The problem with this kind of definition is that it’s so other-dependent. The way we talk about ourselves often sounds like it would be better if no one needed Urgent Care at all, and that continues to make it okay for us to be marginalized.

For example, there’s a narrative out there that if we could fix the primary care access problem, there would be no need for Urgent Care. There’s another that Urgent Care is doing too good a job because more people are getting care, so we are overfilling the gap. Both are wrong, but because we are letting ourselves only be defined in our relation to other aspects of healthcare, it’s impossible for us to be properly valued. It perpetuates a sense that we exist only because another problem (or set of problems) can’t be fixed. It puts us adjacent to the “real system” on the national healthcare org chart.

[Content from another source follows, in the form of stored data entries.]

Definition extend_props (target : loc) (source : list (string * value))
    (ps : list (string * value)) : list (string * value) :=
  fold_left (extend_step target) source ps.

Definition set_props (o : object) (ps : list (string * value)) : object :=
  mkObject (o_class o) (o_ctor o) ps (o_key o).

Definition extend (target : loc) (source : list (string * value)) (st : store) : store :=
  match st !! target with
  | Some o => <[target := set_props o (extend_props target source (o_props o))]> st
  | None => st
  end.

(** The enumerable properties of an array with the given elements. *)
Fixpoint array_props_from (i : Z) (xs : list value) : list (string * value) :=
  match xs with
  | [] => []
  | x :: r => (whole_to_string i, x) :: array_props_from (i + 1) r
  end.

Definition array_props (xs : list value) : list (string * value) :=
  array_props_from 0 xs.

Section Update.

Variable Number_toString : number -> string.
Variable entityKind : string.

(** [_this.__model(data, null, null, null, key).save(transaction, {op:'update'})]:
    the promise of the entity's hooked [save], resolving to the saved
    entity and the operation info. *)
Variable model_save :
  option keyres -> value -> option Transaction -> store -> promise (value * value).

Definition update_not_found_message (id : idarg) : option string :=
  match id with
  | One IdUndefined | One IdNull => None
  | _ => Some ("Entity {" ++ String_of_idarg Number_toString id ++ "} to update not found")
  end.

(** The closure state an update run shares: the [error] variable and
    the entity a successful save reported. *)
Record closure : Type := mkClosure {
  error : option errv;
  entityUpdated : value
}.

Definition some_truthy (e : option errv) : bool :=
  match e with Some e => errv_truthy e | None => false end.

(** [onTransaction(transactionError, apiResponse)]. *)
Definition onTransaction (c : closure) (transactionError : option errv)
  : list event * outcome value :=
  if some_truthy transactionError then
    match transactionError with
    | Some e => ([], CbError e)
    | None => ([], CbOk VUndefined)
    end
  else if some_truthy (error c) then
    match error c with
    | Some e => ([], CbError e)
    | None => ([], CbOk VUndefined)
    end
  else ([EvEmit "update"], CbOk (entityUpdated c)).

(** The continuation [done] handed to [getInTransaction]: [onTransaction]
    itself under a caller's transaction; under the transaction [update]
    opened, the function that commits when it is given no error. *)
Definition done (internal : bool) (t : Transaction) (c : closure)
    (err : option errv) : list event * outcome value :=
  if internal then
    if some_truthy err then onTransaction c err
    else
      match t_commit t with
      | Resolved v =>
          let '(ev, o) := onTransaction c (Some (Foreign v)) in (EvCommit :: ev, o)
      | Rejected e => ([EvCommit], Unhandled (Foreign e))
      end
  else onTransaction c err.

(** [transaction.rollback().then(done)]. *)
Definition rollback_then_done (internal : bool) (t : Transaction) (c : closure)
  : list event * outcome value :=
  match t_rollback t with
  | Resolved v =>
      let '(ev, o) := done internal t c (Some (Foreign v)) in (EvRollback :: ev, o)
  | Rejected e => ([EvRollback], Unhandled (Foreign e))
  end.

(** The inner [save(key, data, transaction, done)] when called from
    [getInTransaction]; the transaction, an object with properties of
    its own, is rolled back when the save fails. *)
Definition save_in_transaction (internal : bool) (t : Transaction) (st : store)
    (k : option keyres) (data : value) : list event * outcome value :=
  let props := match data with VRef l => o_props <$> st !! l | _ => None end in
  let ev := EvModelSave k data props true in
  match model_save k data (Some t) st with
  | Resolved (ent, info) =>
      let '(ev', o) := done internal t (mkClosure None ent) None in (ev :: ev', o)
  | Rejected e =>
      let '(ev', o) :=
        rollback_then_done internal t (mkClosure (Some (Foreign e)) VUndefined) in
      (ev :: ev', o)
  end.

(** [getInTransaction(transaction, done)]. *)
Definition getInTransaction (internal : bool) (t : Transaction) (st : store)
    (id : idarg) (k : keyres) : list event * outcome value :=
  match t_get t with
  | Rejected e =>
      let '(ev, o) :=
        done internal t (mkClosure (Some (Foreign e)) VUndefined) (Some (Foreign e)) in
      (EvGet k :: ev, o)
  | Resolved [] =>
      match update_not_found_message id with
      | None => ([EvGet k], Unhandled TypeError)
      | Some m =>
          let '(ev, o) :=
            rollback_then_done internal t (mkClosure (Some (NotFound m)) VUndefined) in
          (EvGet k :: ev, o)
      end
  | Resolved ((entity :: _) as data) =>
      match entity with
      | VUndefined | VNull => ([EvGet k], Unhandled TypeError)
      | VRef l =>
          let st' := extend l (array_props data) st in
          let '(ev, o) :=
            save_in_transaction internal t st'
              (OneKey <$> (st' !! l ≫= o_key)) entity in
          (EvGet k :: ev, o)
      | _ =>
          let '(ev, o) := save_in_transaction internal t st None entity in
          (EvGet k :: ev, o)
      end
  end.
(** X7. After a homing run that returns, the bits of the stepping port
    outside STEP_MASK and DIRECTION_MASK are those it held before; the
    direction lines are left as the retreat set them, each carrying its
    bit of [settings.invert_mask_stepdir] (the masks being disjoint); and
    if any axis is configured for homing all bits of STEP_MASK are 0. *)
Theorem limits_go_home_port (fuel : nat) (pin : nat -> Z) (w w' : world) :
  limits_go_home fuel pin w = Some w' ->
  Z.land (STEPPING_PORT w')
         (Z.lnot (Z.lor (STEP_MASK cfg) (DIRECTION_MASK cfg))) =
    Z.land (u8 (STEPPING_PORT w))
           (Z.lnot (Z.lor (STEP_MASK cfg) (DIRECTION_MASK cfg))) /\
  (Z.land (STEP_MASK cfg) (DIRECTION_MASK cfg) = 0 ->
     Z.land (STEPPING_PORT w') (DIRECTION_MASK cfg) =
     u8 (Z.land (invert_mask_stepdir settings) (DIRECTION_MASK cfg))) /\
  (HOME_X cfg || HOME_Y cfg || HOME_Z cfg || HOME_C cfg = true ->
     Z.land (STEPPING_PORT w') (STEP_MASK cfg) = 0).
Proof.
  unfold limits_go_home, approach_limit_switch, leave_limit_switch.
  cbv zeta. intros H.
  destruct (double_to_uint32 (FEEDRATE_TO_PERIOD_US (default_seek_rate settings)))
    as [us_seek|]; [|discriminate].
  destruct (homing_cycle fuel false false (HOME_Z cfg) false false us_seek pin
              (st_enable (plan_synchronize w))) as [w1|] eqn:E1; [|discriminate].
  destruct (homing_cycle fuel (HOME_X cfg) (HOME_Y cfg) false (HOME_C cfg) false
              us_seek pin w1) as [w2|] eqn:E2; [|discriminate].
  destruct (double_to_uint32 (FEEDRATE_TO_PERIOD_US (default_feed_rate settings)))
    as [us_feed|]; [|discriminate].
  destruct (homing_cycle fuel (HOME_X cfg) (HOME_Y cfg) (HOME_Z cfg) (HOME_C cfg)
              true us_feed pin w2) as [w3|] eqn:E3; [|discriminate].
  injection H as <-. simpl STEPPING_PORT.
  assert (Hu : forall f a b c' d r u p q,
            homing_cycle f a b c' d r u pin p = Some q ->
            u8 (STEPPING_PORT q) = STEPPING_PORT q).
  { intros f a b c' d r u p q Hq.
    rewrite (homing_cycle_port_value _ _ _ _ _ _ _ _ _ _ Hq). cbv zeta.
    simpl STEPPING_PORT. destruct (a || b || c' || d); apply u8_idem. }
  assert (Hpass : forall f a b c' d r u p q,
            homing_cycle f a b c' d r u pin p = Some q ->
            Z.land (STEPPING_PORT q)
                   (Z.lnot (Z.lor (STEP_MASK cfg) (DIRECTION_MASK cfg))) =
              Z.land (u8 (STEPPING_PORT p))
                     (Z.lnot (Z.lor (STEP_MASK cfg) (DIRECTION_MASK cfg))) /\
            (a || b || c' || d = true ->
               Z.land (STEPPING_PORT q) (STEP_MASK cfg) = 0) /\
            (Z.land (STEP_MASK cfg) (DIRECTION_MASK cfg) = 0 ->
               Z.land (STEPPING_PORT q) (DIRECTION_MASK cfg) =
               Z.land (STEPPING_PORT
                         (set_direction_pins (initial_out_bits a b c' d r) p))
                      (DIRECTION_MASK cfg))).
  { intros f a b c' d r u p q Hq.
    pose proof (homing_cycle_port_value _ _ _ _ _ _ _ _ _ _ Hq) as Hp.
    cbv zeta in Hp.
    destruct (pass_port_frame (STEPPING_PORT p) (initial_out_bits a b c' d r)
                (STEP_MASK cfg) (DIRECTION_MASK cfg) (a || b || c' || d))
      as (Hframe & Hdir & _).
    simpl STEPPING_PORT in Hp |- *. rewrite Hp.
    split; [exact Hframe|]. split; [|exact Hdir].
    intros ->. apply low_step_bits. }
  destruct (Hpass _ _ _ _ _ _ _ _ _ E1) as (F1 & _).
  destruct (Hpass _ _ _ _ _ _ _ _ _ E2) as (F2 & _).
  destruct (Hpass _ _ _ _ _ _ _ _ _ E3) as (F3 & L3 & D3).
  rewrite (Hu _ _ _ _ _ _ _ _ _ E1) in F2.
  rewrite (Hu _ _ _ _ _ _ _ _ _ E2) in F3.
  simpl STEPPING_PORT in F1.
  split; [rewrite F3, F2, F1; reflexivity|]. split.
  - intros Hdis.
    rewrite (D3 Hdis), direction_pins_value, Z.lxor_nilpotent, Z.lxor_0_l.
    reflexivity.
  - exact L3.
Qed.

(** ** A rate of zero *)

(** X8. With a rate of zero (of either sign), or zero steps per mm on X,
    FEEDRATE_TO_PERIOD_US does not evaluate to a finite number, in
    binary32 as in binary64 arithmetic: the product is a zero or a NaN, so
    the quotient and the result are an infinity or a NaN. When the other
    factor is finite and not zero the result is the infinity whose sign is
    the product of the two signs. *)
Theorem zero_rate_period_is_not_finite (f : spec_float) :
  (double_prec cfg = 24 /\ double_emax cfg = 128) \/
  (double_prec cfg = 53 /\ double_emax cfg = 1024) ->
  ((exists s, f = S754_zero s) \/
   (exists s, steps_per_mm settings X_AXIS = S754_zero s) ->
   (exists s, FEEDRATE_TO_PERIOD_US f = S754_infinity s) \/
   FEEDRATE_TO_PERIOD_US f = S754_nan) /\
  (forall s s' m e,
     f = S754_zero s ->
     steps_per_mm settings X_AXIS = S754_finite s' m e ->
     FEEDRATE_TO_PERIOD_US f = S754_infinity (xorb s s')) /\
  (forall s s' m e,
     f = S754_finite s m e ->
     steps_per_mm settings X_AXIS = S754_zero s' ->
     FEEDRATE_TO_PERIOD_US f = S754_infinity (xorb s s')).
Proof.
  intros Hfmt. unfold FEEDRATE_TO_PERIOD_US, fmul, fdiv, fconst.
  destruct Hfmt as [[-> ->]|[-> ->]].
  - split; [|split].
    + intros [[s ->]|[s ->]];
        [destruct (steps_per_mm settings X_AXIS) as [sb|sb| |sb mb eb]
        |destruct f as [sa|sa| |sa ma ea]];
        solve [left; eexists; reflexivity | right; reflexivity].
    + intros s s' m e -> ->. destruct s, s'; reflexivity.
    + intros s s' m e -> ->. destruct s, s'; reflexivity.
  - split; [|split].
    + intros [[s ->]|[s ->]];
        [destruct (steps_per_mm settings X_AXIS) as [sb|sb| |sb mb eb]
        |destruct f as [sa|sa| |sa ma ea]];
        solve [left; eexists; reflexivity | right; reflexivity].
    + intros s s' m e -> ->. destruct s, s'; reflexivity.
    + intros s s' m e -> ->. destruct s, s'; reflexivity.
Qed.

(** ** Step lines of either polarity *)

Lemma step_lines_wired_spec :
  step_lines_wired = true ->
  forall a,
    0 <= STEP_BIT a < 8 /\
    Z.testbit (STEP_MASK cfg) (STEP_BIT a) = true /\
    Z.testbit (DIRECTION_MASK cfg) (STEP_BIT a) = false /\
    forall b, (STEP_BIT b =? STEP_BIT a) = axis_eqb b a.
Proof.
  unfold step_lines_wired. rewrite forallb_forall. intros H a.
  assert (Hin : forall b, In b axes) by (intros []; simpl; tauto).
  pose proof (H a (Hin a)) as Ha. rewrite !andb_true_iff in Ha.
  destruct Ha as ((((H1 & H2) & H3) & H4) & _).
  repeat split.
  - apply Z.leb_le. exact H1.
  - apply Z.ltb_lt. exact H2.
  - exact H3.
  - apply negb_true_iff. exact H4.
  - intros b. pose proof (H b (Hin b)) as Hb. rewrite !andb_true_iff in Hb.
    destruct Hb as (_ & Hb). rewrite forallb_forall in Hb.
    specialize (Hb a (Hin a)). apply orb_true_iff in Hb.
    destruct Hb as [Hb|Hb].
    + rewrite Hb. apply Z.eqb_eq.
      destruct b, a; simpl in Hb; try discriminate; reflexivity.
    + apply negb_true_iff in Hb. rewrite Hb.
      destruct b, a; try reflexivity; rewrite Z.eqb_refl in Hb; discriminate.
Qed.

Lemma initial_out_bits_follow (x y z c rev : bool) :
  step_lines_wired = true ->
  step_bits_follow (initial_locals x y z c rev).
Proof.
  intros Hw a. pose proof (step_lines_wired_spec Hw) as W.
  destruct (W a) as (Ha & _ & Hd & E).
  destruct (W X_AXIS) as (Hx & _). destruct (W Y_AXIS) as (Hy & _).
  destruct (W Z_AXIS) as (Hz & _). destruct (W C_AXIS) as (Hc & _).
  simpl out_bits. unfold initial_out_bits, step_inverted. cbv zeta.
  rewrite (xor_mask_testbit true), xor_mask_testbit by exact Ha.
  rewrite !or_step_bit_testbit by (simpl in *; lia).
  rewrite u8_testbit, Hd by lia.
  rewrite !andb_false_r, !xorb_false_r. simpl.
  change (X_STEP_BIT cfg) with (STEP_BIT X_AXIS).
  change (Y_STEP_BIT cfg) with (STEP_BIT Y_AXIS).
  change (Z_STEP_BIT cfg) with (STEP_BIT Z_AXIS).
  change (C_STEP_BIT cfg) with (STEP_BIT C_AXIS).
  rewrite !E.
  destruct a, x, y, z, c; reflexivity.
Qed.

Lemma debounce_axis_follow (b : axis) (limit_bits : Z) (ls : locals) :
  step_lines_wired = true ->
  step_bits_follow ls -> step_bits_follow (debounce_axis b limit_bits ls).
Proof.
  intros Hw M a. pose proof (step_lines_wired_spec Hw) as W.
  destruct (W a) as (Ha & _ & _ & E).
  pose proof (debounce_axis_view a b limit_bits ls) as V.
  apply (f_equal fst) in V. simpl in V.
  rewrite debounce_axis_out_bits.
  destruct (axis_eqb a b) eqn:Eab.
  - assert (a = b) as -> by (destruct a, b; simpl in Eab; congruence).
    destruct (axis_flag b ls) eqn:Fb; simpl.
    + destruct (axis_flag b (debounce_axis b limit_bits ls)) eqn:Fb'; simpl.
      * rewrite M, Fb. reflexivity.
      * rewrite u8_testbit, Z.lxor_spec, shiftl_1_testbit, M, Fb, Z.eqb_refl by lia.
        replace (STEP_BIT b <? 8) with true by (symmetry; apply Z.ltb_lt; lia).
        destruct (step_inverted b); reflexivity.
    + rewrite M, Fb, V. reflexivity.
  - rewrite V.
    destruct (axis_flag b ls && negb (axis_flag b (debounce_axis b limit_bits ls))).
    + rewrite u8_testbit, Z.lxor_spec, shiftl_1_testbit, M by (destruct (W b); lia).
      rewrite E. replace (axis_eqb b a) with false
        by (destruct a, b; simpl in *; congruence).
      replace (STEP_BIT a <? 8) with true by (symmetry; apply Z.ltb_lt; lia).
      rewrite xorb_false_r. apply andb_true_r.
    + apply M.
Qed.

Lemma loop_follow (n : nat) (x y z c rev : bool) (sd : Z) (pin : nat -> Z)
    (w0 : world) (ls : locals) (w : world) :
  step_lines_wired = true ->
  pulse_loop n rev sd pin (initial_locals x y z c rev) w0 = Running ls w ->
  step_bits_follow ls.
Proof.
  intros Hw. revert ls w. induction n as [|n IH]; intros ls w H.
  - simpl in H. injection H as <- _. apply initial_out_bits_follow. exact Hw.
  - rewrite pulse_loop_last in H.
    destruct (pulse_loop n rev sd pin (initial_locals x y z c rev) w0)
      as [ls1 w1|w1]; [|discriminate].
    rewrite loop_iteration_eq in H. cbv zeta in H.
    destruct (any_axis _); [|discriminate]. injection H as <- _.
    pose proof (IH ls1 w1 eq_refl) as M0. unfold debounce_all.
    auto 8 using debounce_axis_follow.
Qed.

(** X9. Whatever the polarity of the step lines, in an iteration that
    sends a pulse the line of an axis is driven high and toggled back
    exactly when the axis' flag after the debounce processing differs from
    its bit in [settings.invert_mask_stepdir]: a line that is not inverted
    is pulsed while its axis is active; an inverted line is held low while
    its axis is active and is pulsed when the axis is not requested or has
    stopped. *)
Theorem pulse_follows_flag_xor_inversion (x y z c rev : bool) (sd : Z)
    (pin : nat -> Z) (w0 : world) (n : nat) (ls : locals) (w : world) :
  step_lines_wired = true ->
  pulse_loop n rev sd pin (initial_locals x y z c rev) w0 = Running ls w ->
  let ls' := debounce_all (process_limit_bits rev (u8 (pin (reads w)))) ls in
  any_axis ls' = true ->
  forall a high,
    step_pulses (STEP_BIT a) high (iteration_events rev sd pin ls w) =
    if xorb (axis_flag a ls') (step_inverted a) then 1%nat else 0%nat.
Proof.
  intros Hw Hrun ls' Hany a high.
  assert (M : step_bits_follow ls').
  { pose proof (loop_follow _ _ _ _ _ _ _ _ _ _ _ Hw Hrun) as M0.
    unfold ls', debounce_all. auto 8 using debounce_axis_follow. }
  destruct (step_lines_wired_spec Hw a) as (Ha & Hm & _).
  rewrite iteration_events_eq. fold ls'. cbv zeta. rewrite Hany. simpl.
  rewrite !u8_testbit, Z.lor_spec, !Z.land_spec, Z.lnot_spec, Hm, M by lia.
  replace (STEP_BIT a <? 8) with true by (symmetry; apply Z.ltb_lt; lia).
  simpl. rewrite !andb_true_r, andb_false_r. simpl.
  destruct (xorb (axis_flag a ls') (step_inverted a)); reflexivity.
Qed.

(** ** The counter as a run length *)

(** X10. After n iterations of a pass, a requested axis that is still
    active has as its counter the number of "not triggered" readings that
    immediately precede (fewer than ten, and the reading before them, if
    any, was "triggered"), and no ten consecutive ones occurred so far; a
    requested axis that is stopped has had ten consecutive ones. *)
Theorem counter_is_current_run_length (n : nat) (x y z c rev : bool) (sd : Z)
    (pin : nat -> Z) (w0 : world) (ls : locals) (w : world) (a : axis) :
  pulse_loop n rev sd pin (initial_locals x y z c rev) w0 = Running ls w ->
  requested x y z c a = true ->
  (axis_flag a ls = true ->
   exists cn : nat,
     limit_count a ls = Z.of_nat cn /\ (cn < 10)%nat /\ (cn <= n)%nat /\
     (forall i, (n - cn <= i < n)%nat -> quiet rev pin (reads w0) a i = true) /\
     ((cn < n)%nat -> quiet rev pin (reads w0) a (n - cn - 1) = false) /\
     (forall k, (k + 10 <= n)%nat -> ~ quiet_run rev pin (reads w0) a k)) /\
  (axis_flag a ls = false ->
   exists k, (k + 10 <= n)%nat /\ quiet_run rev pin (reads w0) a k).
Proof.
  intros Hrun Hreq.
  pose proof (loop_track _ _ _ _ _ _ _ _ _ _ _ a Hrun) as Htr.
  rewrite Hreq in Htr.
  destruct (track_invariant rev pin (reads w0) a n) as [Ht Hf].
  rewrite <- Htr in Ht, Hf. simpl in Ht, Hf. auto.
Qed.

(** ** The hold between pulses *)

Lemma loop_hold_times (n : nat) (rev : bool) (sd : Z) (pin : nat -> Z)
    (ls0 : locals) (w0 : world) (ls : locals) (w : world) :
  pulse_loop n rev sd pin ls0 w0 = Running ls w ->
  exists evs,
    log w = log w0 ++ evs /\
    hold_times evs = concat (repeat [pulse_microseconds settings; sd] n).
Proof.
  revert ls0 w0. induction n as [|n IH]; intros ls0 w0 H.
  - simpl in H. injection H as _ <-. exists []. rewrite app_nil_r. auto.
  - simpl pulse_loop in H. rewrite loop_iteration_eq in H. cbv zeta in H.
    destruct (any_axis _); [|discriminate].
    destruct (IH _ _ H) as (evs & Hlog & Hholds).
    rewrite send_pulse_log in Hlog. simpl log in Hlog.
    eexists. split; [rewrite Hlog, <- app_assoc; reflexivity|].
    simpl. rewrite Hholds. reflexivity.
Qed.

This is not just an industry problem. Over 2 decades, Urgent Care clinicians have worked to be understood and recognized as specialty providers but have been faced with a similar dilemma. Are we a separate and definable medical specialty that can stand alone, or can we only describe ourselves as the center of a Venn diagram where primary care and emergency medicine overlap? It’s an understandable image and has worked well in introductory conversations, but it’s still dependent on the fluctuating scopes and definitions of others.

I wonder if we’ve gotten so used to being the underdog, the red-headed stepchild, the gap-filler, and the unrecognized that we have inadvertently become the self-limited.

If you ask a patient why they come to Urgent Care, they probably no longer say, “I couldn’t get into see my primary,” or “I didn’t want to go to the emergency room.” Patients aren’t burdened by our history. Patients come to Urgent Care because they were sick or hurt, it’s awesomely convenient, and we are nice. For them it’s very simple.

In my own life, I love that my favorite coffee place has thousands of locations because when I want coffee, it’s uncomplicated and easy to get. I know it’s going to be good. And that’s just coffee. If you asked your patients, they’d love to have a good Urgent Care on every corner because when they or their loved one are sick or hurt, the last thing they want to do is spend time figuring out where to go for help. For them, Urgent Care is just awesome, period. Wouldn’t it be lovely if everyone in the world could feel like that when they are sick or hurt?

So why should we be stuck defining ourselves in the context of others, and how do we break this little habit of ours? We need some new language, but it’s going to take some work to figure out what it sounds like.

Let me give you an example from the Urgent Care Association’s advocacy work. As you all know, we’ve finally gotten inclusion in official publications of the Centers for Medicare and Medicaid Services (CMS) via a request for information in their 2025 Physician Fee Schedule. This means that we have finally managed to get our foot in the door and our seat at one of their tables. This is our moment, and we have to make the most of it before it passes us by.

So, now that someone extremely important (CMS) has actually asked us what we want for ourselves, what do we ask for? We ask for a new Place of Service (POS) code that recognizes all that we really are and do (no offense, POS 20). We ask for a G-code that can be attached to every visit that compensates us for the ongoing investments we make to enable us to do all that we do. We ask to be recognized for the real role we play in today’s healthcare system. We ask to be seen.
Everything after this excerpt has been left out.